--- Data provided ---

Lemma reachable_inv m v s : reachable m v s -> lock_inv s.
Proof.
  induction 1 as [s Hi|s s' _ [[o Ho] Hc] Hs].
  - apply initial_inv, Hi.
  - split; [eapply owner_step; eauto|intros c; eapply cpu_step; eauto].
Qed.

(** ** Properties *)

(** C1: mutual exclusion.  In every state reachable from free locks by any
    interleaving of the CPUs' memory operations, at most one CPU stands between
    the successful [xchg] of [acquire] and the store of [release] that frees the
    lock, and while one does the lock word is non-zero. *)
Theorem spinlock_mutual_exclusion m v s c1 c2 :
  reachable m v s -> owns (mpc s c1) = true ->
  locked (mlk s) <> 0 /\ (owns (mpc s c2) = true -> c1 = c2).
Proof.
  intros Hr H1. destruct (reachable_inv m v s Hr) as [[o (Ho & Hl & _)] _].
  apply Ho in H1 as Hc. split.
  - rewrite Hl, Hc. discriminate.
  - intros H2. apply Ho in H2. congruence.
Qed.

(** the sanity checks of the lock code never fire.  A CPU that is outside
    does not pass the [holding] test of [acquire]; one inside passes the test of
    [release]; the [popcli] that ends [release] returns with the nesting count
    back at zero. *)
Theorem spinlock_never_panics m v s c :
  reachable m v s ->
  (mpc s c = Out -> holding (mlk s) c = false) /\
  (mpc s c = In -> holding (mlk s) c = true) /\
  (mpc s c = Pop -> exists c', popcli (mcpu s c) = Ret (tt, c') /\ ncli c' = 0).
Proof.
  intros Hr. destruct (reachable_inv m v s Hr) as [[o (Ho & Hl & Hc)] Hcpu].
  unfold holding. split; [|split]; intros Hp.
  - rewrite bool_decide_eq_false_2; [apply andb_false_r|]. rewrite Hc, Hp. discriminate.
  - rewrite bool_decide_eq_true_2 by (apply Hc; exact Hp). rewrite andb_true_r.
    assert (o = Some c) as -> by (apply Ho; rewrite Hp; reflexivity).
    destruct (locked (mlk s) =? 0) eqn:E; zbool; [|reflexivity].
    apply Hl in E. discriminate.
  - destruct (Hcpu c) as [Hn Hoff]. rewrite Hp in *. cbn in Hn.
    eexists. split; [apply popcli_eq; [apply Hoff; discriminate|lia]|].
    case_if; cbn; lia.
Qed.

(** [pushcli] and [popcli] nest.  [n+1] calls of [pushcli] followed by [n]
    of [popcli] leave interrupts off; the last [popcli] restores the interrupt
    flag the CPU had before the first [pushcli]. *)
Theorem pushcli_popcli_nest c n :
  ncli c = 0 ->
  exists c1 c2, repeatM (S n) pushcli c = Ret (tt, c1) /\
    repeatM n popcli c1 = Ret (tt, c2) /\ if_off c2 = true /\
    exists c3, popcli c2 = Ret (tt, c3) /\ ncli c3 = 0 /\
      Z.land (eflags c3) FL_IF = Z.land (eflags c) FL_IF.
Proof.
  intros H0. destruct (pushcli_n (S n) c) as (c1 & Hpush & Hn1 & _ & He & _ & Hi).
  rewrite H0 in *. specialize (He ltac:(discriminate)).
  specialize (Hi ltac:(discriminate) ltac:(lia)). cbn in Hi.
  assert (Hoff : if_off c1 = true) by (unfold if_off; rewrite He, Z.land_ldiff; reflexivity).
  eexists c1, _. split; [exact Hpush|]. split; [apply popcli_n; [exact Hoff|lia]|].
  split; [exact Hoff|].
  eexists. split; [apply popcli_eq; [exact Hoff|cbn; lia]|]. cbn [ncli intena].
  replace (ncli c1 - Z.of_nat n =? 1) with true by lia. cbn [andb]. rewrite Hi.
  destruct (Z.land (eflags c) FL_IF =? 0) eqn:E; zbool; cbn [negb].
  - rewrite E. cbn. unfold if_off in Hoff. split; lia.
  - split; [cbn; lia|]. rewrite sti_on.
    apply Z.bits_inj'. intros i Hi'. rewrite Z.land_spec.
    destruct (Z.eq_dec i 9) as [->|Hne].
    + change (Z.testbit FL_IF 9) with true. rewrite andb_true_r.
      destruct (Z.testbit (eflags c) 9) eqn:E9; [reflexivity|]. exfalso. apply E.
      apply Z.bits_inj'. intros j Hj. rewrite Z.land_spec, Z.bits_0.
      destruct (Z.eq_dec j 9) as [->|]; [rewrite E9; reflexivity|].
      change FL_IF with (2 ^ 9). rewrite Z.pow2_bits_false by lia. apply andb_false_r.
    + change FL_IF with (2 ^ 9). rewrite Z.pow2_bits_false by lia. symmetry. apply andb_false_r.
Qed.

---

* **Try it**:
Give back exactly the lines from the one that contains "apply Z.bits_inj'. intros j" to the end of the data above, both of those lines included.

* **Response**:
      apply Z.bits_inj'. intros j Hj. rewrite Z.land_spec, Z.bits_0.
      destruct (Z.eq_dec j 9) as [->|]; [rewrite E9; reflexivity|].
      change FL_IF with (2 ^ 9). rewrite Z.pow2_bits_false by lia. apply andb_false_r.
    + change FL_IF with (2 ^ 9). rewrite Z.pow2_bits_false by lia. symmetry. apply andb_false_r.
Qed.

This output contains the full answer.